### Work instructions
Two lines mark the range in the entries below: the one holding "apply list_lookup_insert_eq. lia." and the one holding "intros Hi Hj". Set down those two and all lines between them, exactly.
── Records for processing ──
Definition wifi_csi_available_obj (w : world) : mp_obj :=
  mp_obj_new_int (wifi_csi_available w).

(** ** Histories of calls into the module *)

(** The entry points: the two lifecycle hooks called by the network module,
    the Python methods and the driver's callback. *)
Inductive op :=
  | Op_init
  | Op_deinit
  | Op_enable
  | Op_disable
  | Op_config (kw : csi_kwargs)
  | Op_read (junk : csi_frame_t)
  | Op_rx_cb (info : wifi_csi_info_t) (now : Z).

Definition step (p : platform) (o : op) (w : world) : option world :=
  match o with
  | Op_init => Some (snd (wifi_csi_init p w))
  | Op_deinit => Some (snd (wifi_csi_deinit p w))
  | Op_enable => Some (snd (wifi_csi_enable_py p w))
  | Op_disable => Some (snd (wifi_csi_disable_py p w))
  | Op_config kw => Some (snd (wifi_csi_config_obj p kw w))
  | Op_read junk => snd <$> wifi_csi_read_obj junk w
  | Op_rx_cb info now => wifi_csi_rx_cb p info now w
  end.

Fixpoint run (p : platform) (ops : list op) (w : world) : option world :=
  match ops with
  | [] => Some w
  | o :: ops' =>
      match step p o w with
      | None => None
      | Some w' => run p ops' w'
      end
  end.

(** What the driver guarantees about [info]: six address bytes, a
    [uint16_t] length and, when there is a payload, at least that many
    bytes. *)
Definition info_ok (info : wifi_csi_info_t) : bool :=
  (length (info_mac info) =? 6)%nat
  && (0 <=? info_len info) && (info_len info <=? 65535)
  && match info_buf info with
     | Some src => info_len info <=? Z.of_nat (length src)
     | None => true
     end.

Definition op_ok (o : op) : bool :=
  match o with Op_rx_cb info _ => info_ok info | _ => true end.

(** The state invariant of the module: the buffer is either uninitialized
    without storage or satisfies [buffer_ok], and the stored [buffer_size] is
    within the bounds the binding enforces. *)
Definition state_ok (w : world) : bool :=
  let g := g_csi_state w in
  (buffer_ok (buffer g)
   || (negb (initialized (buffer g))
       && match frames (buffer g) with None => true | Some _ => false end))
  && (1 <=? buffer_size (config g)) && (buffer_size (config g) <=? 1024).

(** A driver report with [n] payload bytes, all equal to [v]. *)
Definition sample_info (n : Z) (v : Z) : wifi_csi_info_t :=
  mk_info (-40) 11 1 7 0 1 1 0 0 0 0 (-92) 0 6 0 123456 0 64 0
    [1; 2; 3; 4; 5; 6] (Some (replicate (Z.to_nat n) v)) n.

(** ** Arithmetic of the indices *)

(** Distance from [t] forward to [h] round a block of [sz] slots: the
    expression of [wifi.csi.available()] without the [uint32_t] wrapping. *)
Definition dist (sz t h : Z) : Z := if h >=? t then h - t else sz - t + h.

Lemma uint32_small z : 0 <= z <= UINT32_MAX -> uint32 z = z.
Proof. intros H. unfold uint32, UINT32_MAX in *. apply Z.mod_small. lia. Qed.

Lemma succ_mod sz i :
  0 <= i < sz -> (i + 1) mod sz = if i + 1 =? sz then 0 else i + 1.
Proof.
  intros H. destruct (Z.eqb_spec (i + 1) sz) as [E | E].
  - rewrite E. apply Z_mod_same_full.
  - apply Z.mod_small. lia.
Qed.

Lemma succ_mod_range sz i : 0 <= i < sz -> 0 <= (i + 1) mod sz < sz.
Proof. intros H. apply Z.mod_pos_bound. lia. Qed.

Lemma dist_range sz t h : 0 <= t < sz -> 0 <= h < sz -> 0 <= dist sz t h < sz.
Proof. intros Ht Hh. unfold dist. destruct (Z.geb_spec h t); lia. Qed.

Lemma dist_zero sz t h :
  0 <= t < sz -> 0 <= h < sz -> (dist sz t h = 0 <-> h = t).
Proof. intros Ht Hh. unfold dist. destruct (Z.geb_spec h t); lia. Qed.

Lemma dist_pop sz t h :
  0 <= t < sz -> 0 <= h < sz -> h <> t ->
  dist sz ((t + 1) mod sz) h = dist sz t h - 1.
Proof.
  intros Ht Hh Hne. rewrite succ_mod by lia. unfold dist.
  destruct (Z.eqb_spec (t + 1) sz);
    destruct (Z.geb_spec h t); destruct (Z.geb_spec h 0);
    destruct (Z.geb_spec h (t + 1)); lia.
Qed.

Lemma dist_push sz t h :
  0 <= t < sz -> 0 <= h < sz -> (h + 1) mod sz <> t ->
  dist sz t ((h + 1) mod sz) = dist sz t h + 1.
Proof.
  intros Ht Hh. rewrite succ_mod by lia. unfold dist.
  destruct (Z.eqb_spec (h + 1) sz);
    destruct (Z.geb_spec h t); destruct (Z.geb_spec 0 t);
    destruct (Z.geb_spec (h + 1) t); lia.
Qed.

Lemma dist_full sz t h :
  0 <= t < sz -> 0 <= h < sz ->
  ((h + 1) mod sz = t <-> dist sz t h = sz - 1).
Proof.
  intros Ht Hh. rewrite succ_mod by lia. unfold dist.
  destruct (Z.eqb_spec (h + 1) sz); destruct (Z.geb_spec h t); lia.
Qed.

(** ** The buffer invariant *)

Lemma buffer_ok_inv b :
  buffer_ok b = true ->
  initialized b = true /\ 0 < size b <= UINT32_MAX
  /\ (exists fs, frames b = Some fs /\ Z.of_nat (length fs) = size b)
  /\ 0 <= head b < size b /\ 0 <= tail b < size b
  /\ 0 <= dropped b <= UINT32_MAX.
Proof.
  unfold buffer_ok. rewrite !andb_true_iff.
  intros [[[[[[[[[Hi Hs1] Hs2] Hf] Hh1] Hh2] Ht1] Ht2] Hd1] Hd2].
  destruct (frames b) as [fs|]; [|discriminate].
  repeat split; try lia; eauto with lia.
Qed.

Lemma buffer_ok_intro fs h t sz d :
  0 < sz <= UINT32_MAX -> Z.of_nat (length fs) = sz ->
  0 <= h < sz -> 0 <= t < sz -> 0 <= d <= UINT32_MAX ->
  buffer_ok (mk_buffer (Some fs) h t sz d true) = true.
Proof.
  intros. unfold buffer_ok; cbn. rewrite !andb_true_iff.
  repeat split; lia.
Qed.

Lemma buffer_ok_consistent b : buffer_ok b = true -> buffer_consistent b = true.
Proof.
  intros H. apply buffer_ok_inv in H as (Hi & Hs & (fs & Hf & Hl) & _).
  unfold buffer_consistent. rewrite Hi, Hf. rewrite andb_true_iff. lia.
Qed.

Lemma available_dist b :
  buffer_ok b = true ->
  csi_buffer_available b = dist (size b) (tail b) (head b).
Proof.
  intros H. apply buffer_ok_inv in H as (Hi & Hs & _ & Hh & Ht & _).
  unfold csi_buffer_available, dist. rewrite Hi. cbn.
  destruct (Z.geb_spec (head b) (tail b)).
  - apply uint32_small. lia.
  - rewrite (uint32_small (size b - tail b)) by lia. apply uint32_small. lia.
Qed.

(** ** Slots *)

Lemma slot_get_Some fs i :
  0 <= i < Z.of_nat (length fs) -> exists f, slot_get fs i = Some f.
Proof.
  intros H. unfold slot_get.
  replace ((0 <=? i) && (i <? Z.of_nat (length fs))) with true
    by (symmetry; rewrite andb_true_iff; lia).
  apply lookup_lt_is_Some. lia.
Qed.

Lemma slot_set_Some fs i f :
  0 <= i < Z.of_nat (length fs) ->
  slot_set fs i f = Some (<[Z.to_nat i := f]> fs).
Proof.
  intros H. unfold slot_set.
  replace ((0 <=? i) && (i <? Z.of_nat (length fs))) with true
    by (symmetry; rewrite andb_true_iff; lia).
  reflexivity.
Qed.

Lemma slot_get_insert_eq fs i f :
  0 <= i < Z.of_nat (length fs) ->
  slot_get (<[Z.to_nat i := f]> fs) i = Some f.
Proof.
  intros H. unfold slot_get. rewrite length_insert.
  replace ((0 <=? i) && (i <? Z.of_nat (length fs))) with true
    by (symmetry; rewrite andb_true_iff; lia).
  apply list_lookup_insert_eq. lia.
Qed.

Lemma slot_get_insert_ne fs i j f :
  0 <= i -> 0 <= j -> i <> j ->
  slot_get (<[Z.to_nat i := f]> fs) j = slot_get fs j.
Proof.
  intros Hi Hj Hne. unfold slot_get. rewrite length_insert.
  destruct ((0 <=? j) && (j <? Z.of_nat (length fs))); [|reflexivity].
  apply list_lookup_insert_ne. lia.
Qed.

(** Overwriting a slot that is not among the [n] listed ones changes nothing. *)
Lemma slots_from_insert_frame fs sz h f n : forall i,
  0 <= i < sz -> 0 <= h < sz -> Z.of_nat n <= dist sz i h ->
  slots_from (<[Z.to_nat h := f]> fs) sz i n = slots_from fs sz i n.
Proof.
  induction n as [|n IH]; intros i Hi Hh Hn; [reflexivity|].
  assert (h <> i) as Hne.
  { intros ->. pose proof (proj2 (dist_zero sz i i Hi Hi) eq_refl). lia. }
  cbn [slots_from]. rewrite slot_get_insert_ne by lia.
  destruct (slot_get fs i); [|reflexivity].
  f_equal. apply IH; [apply succ_mod_range; lia | lia |].
  rewrite dist_pop by lia. lia.
Qed.

(** Overwriting the slot just past the listed ones appends the new frame. *)
Lemma slots_from_insert_snoc fs sz h f n : forall i,
  Z.of_nat (length fs) = sz ->
  0 <= i < sz -> 0 <= h < sz -> Z.of_nat n = dist sz i h ->
  slots_from (<[Z.to_nat h := f]> fs) sz i (S n) = slots_from fs sz i n ++ [f].
Proof.
  induction n as [|n IH]; intros i Hl Hi Hh Hn.
  - assert (h = i) as -> by (apply (dist_zero sz i h); lia).
    cbn. rewrite slot_get_insert_eq by lia. reflexivity.
  - assert (h <> i) as Hne.
    { intros ->. pose proof (proj2 (dist_zero sz i i Hi Hi) eq_refl). lia. }
    cbn [slots_from]. rewrite slot_get_insert_ne by lia.
    destruct (slot_get_Some fs i) as [x Hx]; [lia|]. rewrite Hx.
    cbn [app]. f_equal.
    change (slots_from (<[Z.to_nat h := f]> fs) sz ((i + 1) mod sz) (S n)
            = slots_from fs sz ((i + 1) mod sz) n ++ [f]).
    apply IH; [lia | apply succ_mod_range; lia | lia |].
    rewrite dist_pop by lia. lia.
Qed.

Lemma slots_from_length fs sz n : forall i,
  Z.of_nat (length fs) = sz -> 0 <= i < sz ->
  length (slots_from fs sz i n) = n.
Proof.
  induction n as [|n IH]; intros i Hl Hi; [reflexivity|].
  cbn [slots_from]. destruct (slot_get_Some fs i) as [x Hx]; [lia|].
  rewrite Hx. cbn. f_equal. apply IH; [lia | apply succ_mod_range; lia].
Qed.

Lemma queued_length b :
  buffer_ok b = true -> Z.of_nat (length (queued b)) = csi_buffer_available b.
Proof.
  intros H. pose proof (available_dist b H) as Ha.
  apply buffer_ok_inv in H as (Hi & Hs & (fs & Hf & Hl) & Hh & Ht & _).
  unfold queued. rewrite Hf, slots_from_length by lia.
  pose proof (dist_range (size b) (tail b) (head b) Ht Hh). lia.
Qed.

(** ** One write, one read *)

Lemma queued_empty b :
  buffer_ok b = true -> head b = tail b -> queued b = [].
Proof.
  intros H E. pose proof (available_dist b H) as Ha.
  apply buffer_ok_inv in H as (Hi & Hs & (fs & Hf & Hl) & Hh & Ht & _).
  unfold queued. rewrite Hf, Ha.
  rewrite (proj2 (dist_zero (size b) (tail b) (head b) Ht Hh) E). reflexivity.
Qed.

(** With room left the frame is stored and becomes the newest queued one. *)
Lemma csi_buffer_write_room b f :
  buffer_ok b = true -> (head b + 1) mod size b <> tail b ->
  exists b',
    csi_buffer_write b f = Some (true, b')
    /\ buffer_ok b' = true
    /\ queued b' = queued b ++ [f]
    /\ dropped b' = dropped b /\ size b' = size b /\ tail b' = tail b.
Proof.
  intros H Hroom. pose proof (available_dist b H) as Ha.
  pose proof (buffer_ok_inv b H) as (Hi & Hs & (fs & Hf & Hl) & Hh & Ht & Hd).
  pose proof (succ_mod_range (size b) (head b) Hh) as Hnh.
  eexists. split; [|split; [|split]].
  - unfold csi_buffer_write. rewrite Hi; cbn [negb].
    destruct (Z.eqb_spec (size b) 0) as [E|_]; [lia|].
    rewrite (uint32_small (head b + 1)) by lia.
    destruct (Z.eqb_spec ((head b + 1) mod size b) (tail b)) as [E|_];
      [contradiction|].
    rewrite Hf, slot_set_Some by lia. reflexivity.
  - apply buffer_ok_intro; rewrite ?length_insert; lia.
  - assert (buffer_ok (mk_buffer (Some (<[Z.to_nat (head b) := f]> fs))
              ((head b + 1) mod size b) (tail b) (size b) (dropped b) true)
            = true) as H'
      by (apply buffer_ok_intro; rewrite ?length_insert; lia).
    unfold queued. cbn [frames size tail]. rewrite Hf.
    rewrite (available_dist _ H'), Ha. cbn [size tail head].
    rewrite dist_push by lia.
    pose proof (dist_range (size b) (tail b) (head b) Ht Hh) as Hr.
    replace (Z.to_nat (dist (size b) (tail b) (head b) + 1))
      with (S (Z.to_nat (dist (size b) (tail b) (head b)))) by lia.
    apply slots_from_insert_snoc; lia.
  - auto.
Qed.

(** On a full buffer only [dropped] moves. *)
Lemma csi_buffer_write_full b f :
  buffer_ok b = true -> (head b + 1) mod size b = tail b ->
  csi_buffer_write b f
  = Some (false,
          mk_buffer (frames b) (head b) (tail b) (size b)
            (uint32 (dropped b + 1)) (initialized b)).
Proof.
  intros H Hfull.
  pose proof (buffer_ok_inv b H) as (Hi & Hs & _ & Hh & Ht & Hd).
  unfold csi_buffer_write. rewrite Hi at 1; cbn [negb].
  destruct (Z.eqb_spec (size b) 0) as [E|_]; [lia|].
  rewrite (uint32_small (head b + 1)) by lia.
  rewrite Hfull, Z.eqb_refl. reflexivity.
Qed.

Lemma csi_buffer_read_empty b dst :
  head b = tail b -> csi_buffer_read b dst = Some (false, dst, b).
Proof.
  intros E. unfold csi_buffer_read, csi_buffer_is_empty.
  rewrite E, Z.eqb_refl, orb_true_r. reflexivity.
Qed.

(** A read hands out the oldest queued frame and removes it. *)
Lemma csi_buffer_read_some b dst :
  buffer_ok b = true -> head b <> tail b ->
  exists x b',
    csi_buffer_read b dst = Some (true, x, b')
    /\ queued b = x :: queued b'
    /\ buffer_ok b' = true
    /\ b' = mk_buffer (frames b) (head b) ((tail b + 1) mod size b) (size b)
              (dropped b) (initialized b).
Proof.
  intros H Hne. pose proof (available_dist b H) as Ha.
  pose proof (buffer_ok_inv b H) as (Hi & Hs & (fs & Hf & Hl) & Hh & Ht & Hd).
  pose proof (succ_mod_range (size b) (tail b) Ht) as Hnt.
  destruct (slot_get_Some fs (tail b)) as [x Hx]; [lia|].
  assert (buffer_ok (mk_buffer (frames b) (head b) ((tail b + 1) mod size b)
            (size b) (dropped b) (initialized b)) = true) as H'
    by (rewrite Hf, Hi; apply buffer_ok_intro; lia).
  exists x. eexists. split; [|split; [|split; [|reflexivity]]].
  - unfold csi_buffer_read, csi_buffer_is_empty. rewrite Hi at 1; cbn [negb orb].
    destruct (Z.eqb_spec (head b) (tail b)) as [E|_]; [contradiction|].
    rewrite Hf at 1. rewrite Hx.
    destruct (Z.eqb_spec (size b) 0) as [E|_]; [lia|].
    rewrite (uint32_small (tail b + 1)) by lia. reflexivity.
  - unfold queued. cbn [frames size tail].
    rewrite (available_dist _ H'), Ha. cbn [size tail head]. rewrite Hf.
    rewrite dist_pop by lia.
    pose proof (dist_range (size b) (tail b) (head b) Ht Hh) as Hr.
    assert (dist (size b) (tail b) (head b) <> 0) as Hnz
      by (rewrite dist_zero by lia; lia).
    replace (Z.to_nat (dist (size b) (tail b) (head b)))
      with (S (Z.to_nat (dist (size b) (tail b) (head b) - 1))) by lia.
    cbn [slots_from]. rewrite Hx. reflexivity.
  - exact H'.
Qed.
───
### Task answer
  apply list_lookup_insert_eq. lia.
Qed.

Lemma slot_get_insert_ne fs i j f :
  0 <= i -> 0 <= j -> i <> j ->
  slot_get (<[Z.to_nat i := f]> fs) j = slot_get fs j.
Proof.
  intros Hi Hj Hne. unfold slot_get. rewrite length_insert.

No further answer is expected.